Xavier Noiret-Thomé’s painting cannot be contained by traditional aesthetic oppositions between figuration and abstraction, figure and ground, drawing and colour, iconophilia and iconoclasm, high and low. It subverts those dichotomies in a joyous, turbulent frenzy that is utterly free of melancholy. If this painting has sometimes been described as "Postmodern," that is more a matter of intellectual laziness than artistic imperatives. For there is not a jot here of that contemporary cynicism that plays with figures from the past only to prove their obsolescence.
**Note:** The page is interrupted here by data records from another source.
(* ===== verification/ProPar.v ===== *)
(** * ProPar: the Bronkhorst ProPar ASCII codec

    Models [src/slowctl/propar.rs], all of it: the read requests the slow
    control sends to the gas flow controllers and the decoding of their replies.
    Lines are byte strings; a single-precision float is its bit pattern, which
    is all the codec looks at. *)

From stdpp Require Import strings.
From S2P Require Import Prelude Bytes Utf8.
Open Scope Z_scope.

(** ** Data *)

Inductive ParType : Type :=
| TU8
| TU16
| TU32
| TF32
| TStr (expected_len : Z).

Record ReadItem : Type := mkReadItem {
  process : Z;
  param : Z;
  ty : ParType;
}.

Record Request : Type := mkRequest {
  node : Z;
  items : list ReadItem;
}.

(** [VF32] holds the float's bits. *)
Inductive Value : Type :=
| VU8 (n : Z)
| VU16 (n : Z)
| VU32 (n : Z)
| VF32 (bits : Z)
| VStr (s : bytes).

Record Reply : Type := mkReply {
  reply_node : Z;
  values : list Value;
}.

Inductive ProParError : Type :=
| Protocol (code : Z)
| Status (code : Z)
| Framing
| OddHexDigits
| InvalidHex
| LengthMismatch (declared actual : Z)
| NodeMismatch (expected got : Z)
| UnexpectedCommand (command : Z)
| Truncated
| TypeMismatch (process param : Z).

#[export] Instance ParType_eq_dec : EqDecision ParType.
Proof. solve_decision. Defined.
#[export] Instance Value_eq_dec : EqDecision Value.
Proof. solve_decision. Defined.
#[export] Instance Reply_eq_dec : EqDecision Reply.
Proof. solve_decision. Defined.
#[export] Instance ProParError_eq_dec : EqDecision ProParError.
Proof. solve_decision. Defined.

Definition protocol_error_message (code : Z) : string :=
  match code with
  | 1 => "general error"
  | 2 => "general error"
  | 3 => "propar protocol error"
  | 4 => "propar protocol error (or CRC error)"
  | 5 => "destination node address rejected"
  | 8 => "general error"
  | 9 => "response message timeout"
  | _ => "unknown error code"
  end.

Definition status_message (code : Z) : string :=
  match code with
  | 0x00 => "no error"
  | 0x01 => "process claimed"
  | 0x02 => "command error"
  | 0x03 => "process error"
  | 0x04 => "parameter error"
  | 0x05 => "parameter type error"
  | 0x06 => "parameter value error"
  | 0x07 => "network not active"
  | 0x08 => "time-out start character"
  | 0x09 => "time-out serial line"
  | 0x0A => "hardware memory error"
  | 0x0B => "node number error"
  | 0x0C => "general communication error"
  | 0x0D => "read only parameter"
  | 0x0E => "error PC-communication"
  | 0x0F => "no RS232 connection"
  | 0x10 => "PC out of memory"
  | 0x11 => "write only parameter"
  | 0x12 => "system configuration unknown"
  | 0x13 => "no free node address"
  | 0x14 => "wrong interface type"
  | 0x15 => "error serial port connection"
  | 0x16 => "error opening communication"
  | 0x17 => "communication error"
  | 0x18 => "error interface bus master"
  | 0x19 => "timeout answer"
  | 0x1A => "no start character"
  | 0x1B => "error first digit"
  | 0x1C => "buffer overflow in host"
  | 0x1D => "buffer overflow"
  | 0x1E => "no answer found"
  | 0x1F => "error closing communication"
  | 0x20 => "synchronisation error"
  | 0x21 => "send error"
  | 0x22 => "protocol error"
  | 0x23 => "buffer overflow in module"
  | _ => "unknown status code"
  end.

(** The two-bit type tag on the wire. *)
Definition type_bits (t : ParType) : Z :=
  match t with
  | TU8 => 0
  | TU16 => 1
  | TU32 => 2
  | TF32 => 2
  | TStr _ => 3
  end.

(** ** Requests *)

(** [{b:02X}] of a byte. *)
Definition hex_digit (d : Z) : Z := if d <? 10 then 48 + d else 55 + d.
Definition hex_byte (b : Z) : bytes := [hex_digit (b / 16); hex_digit (b mod 16)].

Definition item_bytes (i : ReadItem) : bytes :=
  let param_byte := Z.lor (wrap 8 (Z.shiftl (type_bits (ty i)) 5)) (Z.land (param i) 31) in
  [Z.land (process i) 127; param_byte; Z.land (process i) 127; param_byte] ++
  match ty i with TStr l => [l] | _ => [] end.

(** The bytes of the request, before they are written in hexadecimal. *)
Definition request_body (r : Request) : bytes := [node r; 4] ++ concat (map item_bytes (items r)).

Definition to_ascii_line (r : Request) : bytes :=
  let body := request_body r in
  let length := wrap 8 (len body) in
  [58] ++ hex_byte length ++ concat (map hex_byte body) ++ [13; 10].

(** ** Replies *)

Definition hex_val (c : Z) : option Z :=
  if (48 <=? c) && (c <=? 57) then Some (c - 48)
  else if (65 <=? c) && (c <=? 70) then Some (c - 65 + 10)
  else if (97 <=? c) && (c <=? 102) then Some (c - 97 + 10)
  else None.
(* ===== verification/IceCodec.v ===== *)
(** * IceCodec: the Ice 1.1 encoding

    Models [src/ice/error.rs] and [src/ice/codec.rs]: the output buffer and the
    input cursor the Ice client speaks through, with the errors of the whole Ice
    layer.  A [BTreeMap] is its sorted list of entries; a [String] the list of
    its bytes. *)

From stdpp Require Import pretty strings sorting.
From S2P Require Import Prelude Bytes Utf8 Decimal.
Open Scope list_scope.
Open Scope Z_scope.

(** ** Errors *)

Record Identity : Type := mkIdentity {
  id_name : bytes;
  id_category : bytes;
}.

Inductive ReplyStatus : Type :=
| StatusOk
| StatusUserException
| ObjectNotExist
| FacetNotExist
| OperationNotExist
| UnknownLocalException
| UnknownUserException
| UnknownException.

Inductive LocalError : Type :=
| Connect (cause : string)
| Lost (cause : string)
| Protocol (cause : string).

Inductive IceError : Type :=
| Local (e : LocalError)
| UserExceptionError (type_id body : bytes)
| RequestFailedError (kind : ReplyStatus) (identity : Identity) (facet operation : bytes)
| UnknownError (kind : ReplyStatus) (message : bytes).

Definition protocol (message : string) : IceError := Local (Protocol message).
Definition lost (message : string) : IceError := Local (Lost message).

#[export] Instance ReplyStatus_eq_dec : EqDecision ReplyStatus.
Proof. solve_decision. Defined.
#[export] Instance Identity_eq_dec : EqDecision Identity.
Proof. solve_decision. Defined.

Definition ENCODING_MAJOR : Z := 1.
Definition ENCODING_MINOR : Z := 1.
Definition ENCAPSULATION_HEADER_SIZE : Z := 6.

(** [i32::try_from] of a [usize]. *)
Definition to_i32 (n : Z) : option Z := if n <? 2 ^ 31 then Some n else None.

(** ** Writing *)

(** The buffer of an [OutputStream]; [write_* v out] appends to it. *)
Abbreviation OutputStream := bytes (only parsing).

Definition write_byte (value : Z) (out : OutputStream) : OutputStream := out ++ [value].
Definition write_bytes (value : bytes) (out : OutputStream) : OutputStream := out ++ value.
Definition write_bool (value : bool) (out : OutputStream) : OutputStream :=
  out ++ [if value then 1 else 0].
Definition write_int (value : Z) (out : OutputStream) : OutputStream := out ++ le_bytes 4 value.
Definition write_long (value : Z) (out : OutputStream) : OutputStream := out ++ le_bytes 8 value.

Definition write_size (value : Z) (out : OutputStream) : result OutputStream IceError :=
  if value <? 255 then Ok (out ++ [value])
  else
    match to_i32 value with
    | None => Err (protocol ("size " +:+ dec value +:+ " does not fit in an Ice int"))
    | Some long => Ok (write_int long (out ++ [255]))
    end.

Definition write_enum (value : Z) (out : OutputStream) : result OutputStream IceError :=
  write_size value out.

Definition write_string (value : bytes) (out : OutputStream) : result OutputStream IceError :=
  let? out := write_size (len value) out in Ok (out ++ value).

Fixpoint write_strings (values : list bytes) (out : OutputStream) : result OutputStream IceError :=
  match values with
  | [] => Ok out
  | value :: values => let? out := write_string value out in write_strings values out
  end.

Definition write_string_seq (values : list bytes) (out : OutputStream) : result OutputStream IceError :=
  let? out := write_size (len values) out in write_strings values out.

(** [BTreeMap<String, String>]: entries in increasing key order. *)
Abbreviation Dict := (list (bytes * bytes)).

Fixpoint write_entries (entries : Dict) (out : OutputStream) : result OutputStream IceError :=
  match entries with
  | [] => Ok out
  | (key, value) :: entries =>
      let? out := write_string key out in
      let? out := write_string value out in
      write_entries entries out
  end.

Definition write_dict (entries : Dict) (out : OutputStream) : result OutputStream IceError :=
  let? out := write_size (len entries) out in write_entries entries out.

(** An open encapsulation remembers where its size goes. *)
Definition start_encapsulation (out : OutputStream) : Z * OutputStream :=
  (len out, write_byte ENCODING_MINOR (write_byte ENCODING_MAJOR (write_int 0 out))).

Definition end_encapsulation (size_pos : Z) (out : OutputStream) : result OutputStream IceError :=
  let size := Z.max 0 (len out - size_pos) in
  match to_i32 size with
  | None => Err (protocol ("encapsulation of " +:+ dec size +:+ " bytes does not fit in an Ice int"))
  | Some size =>
      match get_range out size_pos (size_pos + 4) with
      | None => Err (protocol "encapsulation marker points outside the buffer")
      | Some _ => Ok (sub out 0 size_pos ++ le_bytes 4 size ++ sub out (size_pos + 4) (len out))
      end
  end.

Definition write_encapsulation (payload : bytes) (out : OutputStream) : result OutputStream IceError :=
  let '(marker, out) := start_encapsulation out in
  end_encapsulation marker (write_bytes payload out).

(** ** Reading *)

Record InputStream : Type := mkInput {
  buf : bytes;
  pos : Z;
}.

Definition input_new (bs : bytes) : InputStream := mkInput bs 0.

(** A read either panics, fails, or returns a value and the moved cursor. *)
Definition Read (A : Type) : Type := InputStream -> rust (result (A * InputStream) IceError).

Definition read_ret {A : Type} (a : A) : Read A := fun i => Val (Ok (a, i)).
Definition read_fail {A : Type} (e : IceError) : Read A := fun _ => Val (Err e).
Definition read_bind {A B : Type} (m : Read A) (k : A -> Read B) : Read B := fun i =>
  let! r := m i in
  match r with
  | Err e => Val (Err e)
  | Ok (a, i) => k a i
  end.

Notation "'let*' x := m 'in' k" := (read_bind m (fun x => k))
  (at level 10, x pattern, m at level 100, k at level 200) : rust_scope.

(** [remaining()], an unsigned difference. *)
Definition remaining (i : InputStream) : rust Z := usub (len (buf i)) (pos i).

Definition is_empty (i : InputStream) : rust bool := let! n := remaining i in Val (n =? 0).

Definition read_bytes (count : Z) : Read bytes := fun i =>
  let end_ := pos i + count in
  if 2 ^ 64 <=? end_ then
    Val (Err (protocol ("read of " +:+ dec count +:+ " bytes overflows the cursor")))
  else
    match get_range (buf i) (pos i) end_ with
    | Some s => Val (Ok (s, mkInput (buf i) end_))
    | None =>
        let! left_ := remaining i in
        Val (Err (protocol ("truncated message: need " +:+ dec count +:+ " bytes at offset " +:+
                            dec (pos i) +:+ ", only " +:+ dec left_ +:+ " left")))
    end.

Definition read_remaining : Read bytes := fun i =>
  let! rest := slice (buf i) (pos i) (len (buf i)) in
  Val (Ok (rest, mkInput (buf i) (len (buf i)))).

Definition read_byte : Read Z :=
  let* s := read_bytes 1 in
  fun i => let! b := index s 0 in Val (Ok (b, i)).

Definition read_bool : Read bool :=
  let* b := read_byte in
  match b with
  | 0 => read_ret false
  | 1 => read_ret true
  | other => read_fail (protocol ("bool must be 0 or 1 on the wire, got " +:+ dec other))
  end.

(** Two's complement. *)
Definition read_int : Read Z := let* s := read_bytes 4 in read_ret (signed 32 (le_val s)).
Definition read_long : Read Z := let* s := read_bytes 8 in read_ret (signed 64 (le_val s)).

Definition read_size : Read Z :=
  let* first := read_byte in
  if negb (first =? 255) then read_ret first
  else
    let* long := read_int in
    if long <? 0 then read_fail (protocol ("negative size " +:+ pretty long +:+ " on the wire"))
    else read_ret long.

Definition read_enum : Read Z :=
  let* value := read_size in
  if 2 ^ 32 <=? value then read_fail (protocol ("enumerator " +:+ dec value +:+ " is out of range"))
  else read_ret value.

(** The rendering of a UTF-8 error is the standard library's: not modelled. *)
Definition read_string : Read bytes :=
  let* size := read_size in
  let* s := read_bytes size in
  match from_utf8 s with
  | Some s => read_ret s
  | None => read_fail (protocol "string is not valid UTF-8")
  end.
There is nothing fake about the energy that runs through Noiret-Thomé’s painting, no more than there is about his admiration for his predecessors.
The artist accepts painting in all its states: Noiret-Thomé is open to everything that happens, emerges, and occurs at any moment of its elaboration. He is a painter on the watch, in ambush, more than a painter of protocols and pre-established programs. Whenever he embarks on a painting, the artist is thus particularly attentive to incidents, to accidents. There is no question of a program; it is more a case of the implementation of pragmatic methods, without any formal discrimination or aesthetic catechisms.
Xavier Noiret-Thomé does not fetishistically venerate or revere the medium of paint, and likes to juxtapose the most contrasting media (oil and acrylic, industrial paint and ink, industrial varnish and spray paint, etc.). He does not have a puritan, absolutist conception of painting. He accepts it as much for its “grandiosity” (its history and tutelary figures) as for its “weakness” (its impurity, and even its triviality).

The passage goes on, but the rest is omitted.